Star Strider on 7 Jan 2019
Since ‘Phi’ does not appear as such specifically in ‘A’, the substitution will fail.
Perhaps this is closer to what you want:
As = simplify(A/Phi)
prodcing:
As(csol, cbar, sigma) =
3

John on 7 Jan 2019
I see. The code in the question is a kind of mwe for the following problem. The normal distribution CDF and PDF appear in many of the formulas that I'm working.

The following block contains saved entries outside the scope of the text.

(** One round of the recurrence stays within one [step] of the bounds. *)
Lemma step_sound x s :
  ordered x = true -> encloses x s ->
  encloses (step x) (IterativeSpec.next Exact.ops bits s).
Proof.
  destruct x as [xal xau xbl xbu xtl xtu xp]. destruct s as [a b t p].
  unfold ordered, encloses, within, step.
  cbn [al au bl bu tl tu pw].
  rewrite exact_next.
  cbn [IterativeSpec.sa IterativeSpec.sb IterativeSpec.st IterativeSpec.sp].
  intros Ho (Ha & Hb & Ht & Hp).
  apply andb_prop in Ho. destruct Ho as [Ho Hp0].
  apply andb_prop in Ho. destruct Ho as [Hb0 Hba].
  apply Z.leb_le in Hb0, Hba, Hp0.
  pose proof scale_pos as HS.
  assert (Rb0 : 0 <= IZR xbl) by (apply IZR_le; exact Hb0).
  assert (Rba : IZR xbu <= IZR xal) by (apply IZR_le; exact Hba).
  assert (Rp0 : 0 <= IZR xp) by (apply IZR_le; exact Hp0).
  assert (Ha0 : (0 <= xal)%Z) by (apply le_IZR; lra).
  assert (A0 : 0 <= a).
  { apply (Rmult_le_reg_r (IZR scale)); [exact HS|]. lra. }
  assert (B0 : 0 <= b).
  { apply (Rmult_le_reg_r (IZR scale)); [exact HS|]. lra. }
  subst p.
  repeat apply conj.
  - pose proof (proj1 (div_bounds (xal + xbl) 2 ltac:(lia))) as D.
    rewrite plus_IZR in D. lra.
  - pose proof (proj2 (div_bounds (xau + xbu) 2 ltac:(lia))) as D.
    rewrite plus_IZR in D. lra.
  - rewrite sqrt_scaled;
      [|apply Rmult_le_pos; assumption|apply Rlt_le; exact HS].
    replace (a * b * (IZR scale * IZR scale))
      with ((a * IZR scale) * (b * IZR scale)) by ring.
    apply (sqrt_product_bounds xal xau xbl xbu); assumption.
  - rewrite sqrt_scaled;
      [|apply Rmult_le_pos; assumption|apply Rlt_le; exact HS].
    replace (a * b * (IZR scale * IZR scale))
      with ((a * IZR scale) * (b * IZR scale)) by ring.
    apply (sqrt_product_bounds xal xau xbl xbu); assumption.
  - set (X := IZR xp * ((a + b) / 2 - a) ^ 2 * IZR scale).
    replace ((t - IZR xp * ((a + b) / 2 - a) ^ 2) * IZR scale)
      with (t * IZR scale - X) by (unfold X; ring).
    rewrite minus_IZR.
    pose proof (proj2 (div_bounds (xp * ((xau - xbl) * (xau - xbl)))
                         (4 * scale) ltac:(reflexivity))) as D.
    pose proof (proj2 (square_bounds (xal - xbu) (xau - xbl)
                  (a * IZR scale - b * IZR scale) ltac:(lia)
                  ltac:(rewrite !minus_IZR; lra))) as Q.
    rewrite !mult_IZR in D. rewrite mult_IZR in Q.
    assert (EX : X * (4 * IZR scale)
                 = IZR xp * ((a * IZR scale - b * IZR scale)
                             * (a * IZR scale - b * IZR scale)))
      by (unfold X; field).
    assert (LX : X * (4 * IZR scale)
                 <= IZR (up_div (xp * ((xau - xbl) * (xau - xbl)))
                           (4 * scale)) * (4 * IZR scale)).
    { rewrite EX. eapply Rle_trans; [|exact D].
      apply Rmult_le_compat_l; [exact Rp0|exact Q]. }
    apply Rmult_le_reg_r in LX; [|lra].
    clearbody X. lra.
  - set (X := IZR xp * ((a + b) / 2 - a) ^ 2 * IZR scale).
    replace ((t - IZR xp * ((a + b) / 2 - a) ^ 2) * IZR scale)
      with (t * IZR scale - X) by (unfold X; ring).
    rewrite minus_IZR.
    pose proof (proj1 (div_bounds (xp * ((xal - xbu) * (xal - xbu)))
                         (4 * scale) ltac:(reflexivity))) as D.
    pose proof (proj1 (square_bounds (xal - xbu) (xau - xbl)
                  (a * IZR scale - b * IZR scale) ltac:(lia)
                  ltac:(rewrite !minus_IZR; lra))) as Q.
    rewrite !mult_IZR in D. rewrite mult_IZR in Q.
    assert (EX : X * (4 * IZR scale)
                 = IZR xp * ((a * IZR scale - b * IZR scale)
                             * (a * IZR scale - b * IZR scale)))
      by (unfold X; field).
    assert (LX : IZR (xp * ((xal - xbu) * (xal - xbu)) / (4 * scale))
                 * (4 * IZR scale) <= X * (4 * IZR scale)).
    { rewrite EX. eapply Rle_trans; [exact D|].
      apply Rmult_le_compat_l; [exact Rp0|exact Q]. }
    apply Rmult_le_reg_r in LX; [|lra].
    clearbody X. lra.
  - rewrite mult_IZR. reflexivity.
Qed.
(** The job the loop returns is the last one received. *)
Lemma polled_val_job v p t n evs v' :
  polled w v p t n evs (Val v') -> last (v :: jobs evs) = Some v'.
Proof.
  remember (Val v') as o eqn:Ho. induction 1; try discriminate.
  - by injection Ho as ->.
  - rewrite jobs_app. unfold iteration, jobs at 1. simpl. rewrite H0. simpl.
    by apply IHpolled.
Qed.

End PolledEvents.

(** What follows the loop holds prints, one download, one clock read and
    one write at most: no event of any other kind. *)
Lemma finish_after (q : event -> bool) verbose w o st :
  (forall l, q (EvPrint l) = false) ->
  (forall i variant r, q (EvDownload i variant r) = false) ->
  (forall d, q (EvNow d) = false) ->
  (forall path data, q (EvWrite path data) = false) ->
  exists after,
    trace (snd (finish verbose w o st)) = trace st ++ after /\
    count q after = 0%nat.
Proof.
  intros Hprint Hdownload Hnow Hwrite.
  assert (Herr : forall e, count q (error_lines e) = 0%nat).
  { intros e. by apply count_error_lines. }
  assert (Hcl : count q (completion_lines verbose) = 0%nat).
  { by apply count_completion_lines. }
  unfold finish. destruct o as [v|e|].
  - destruct (String.eqb (status v) "completed") eqn:Hc.
    + apply String.eqb_eq in Hc.
      rewrite (conclude_completed _ _ _ _ Hc), store_eq. simpl.
      destruct (download_resp w) as [content|e].
      * destruct (write_resp w) as [|e partial].
        -- simpl. rewrite <- List.app_assoc. eexists. split; [reflexivity|].
           rewrite count_app, Hcl, !count_cons, count_nil.
           by rewrite Hprint, Hdownload, Hnow, Hwrite, Hprint.
        -- rewrite handled_raise. simpl. rewrite <- !List.app_assoc.
           eexists. split; [reflexivity|].
           rewrite !count_app, Hcl, Herr, !count_cons, count_nil.
           by rewrite Hdownload, Hnow, Hwrite.
      * rewrite handled_raise. simpl. rewrite <- !List.app_assoc.
        eexists. split; [reflexivity|].
        rewrite !count_app, Hcl, Herr, !count_cons, count_nil.
        by rewrite Hdownload.
    + unfold conclude. rewrite Hc.
      destruct (String.eqb (status v) "failed");
        [|destruct (String.eqb (status v) "cancelled")]; simpl.
      * eexists. split; [reflexivity|]. by rewrite count_cons, count_nil, Hprint.
      * eexists. split; [reflexivity|]. by rewrite count_cons, count_nil, Hprint.
      * exists []. by rewrite app_nil_r.
  - rewrite handled_raise. simpl. eexists. split; [reflexivity | apply Herr].
  - simpl. exists []. by rewrite app_nil_r.
Qed.
(** * htree: traversal, pruning, text extraction and indentation of html.Node trees

    The development embeds the Go package [htree] (htree.go, indent.go).
    An [html.Node] lives in a store and refers to its parent, children and
    siblings by pointer; the functions follow [FirstChild] / [NextSibling]
    exactly as the Go loops do.  Functions that recurse over the store take
    a fuel argument; [None] stands for "no result": fuel ran out, or the Go
    program would panic on a nil or invalid pointer. *)

From stdpp Require Import base option list strings gmap pretty.
From Stdlib Require Import ZArith Lia Ascii.

(** ** Data model (golang.org/x/net/html) *)

(** [html.NodeType]: the seven exported constants; any other uint32 value
    is kept with its number. *)
Inductive NodeType :=
| ErrorNode
| TextNode
| DocumentNode
| ElementNode
| CommentNode
| DoctypeNode
| RawNode
| OtherNode (code : N).

Global Instance NodeType_eq_dec : EqDecision NodeType.
Proof. solve_decision. Defined.

(** [atom.Atom] is an integer code for one of a fixed table of strings.
    The table is not part of this package; an atom is identified here with
    the string it stands for ([Atom.String]), the zero atom with the empty
    string.  Distinct atoms stand for distinct strings. *)
Definition Atom := string.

I wanted to shorten those formulas by using $\Phi$ and $\phi$ to represent them in the expressions. In case you know of a workaround, I'd love to hear.
Star Strider on 7 Jan 2019
I am still at a loss to understand what you are doing.
I would not use the Symbolic Math Toolbox for such calculations. It is primarily designed for derivations and other such. Use the matlabFunction (link) function to create anonymous functions from your symbolic functions. Then use them in your calculations.

madhan ravi on 7 Jan 2019
syms c cbar sigma Phi A csol
assumeAlso(sigma,'real')
assumeAlso(sigma>0)
phi(c,cbar,sigma)= (1/sqrt(2*sym(pi)*sigma^2))*exp(-(c-cbar)^2/(2*sigma^2))
A(csol,cbar,sigma)=3*int(phi(c,cbar,sigma),c,-inf,csol)
Phi(csol,cbar,sigma) = 1/2 + 1/2*erf(sqrt(2)*(csol-cbar)/(2*sigma))
%Phi(x,sigma) = 1/2 + 1/2*erf(sqrt(2)*(x)/(2*sigma))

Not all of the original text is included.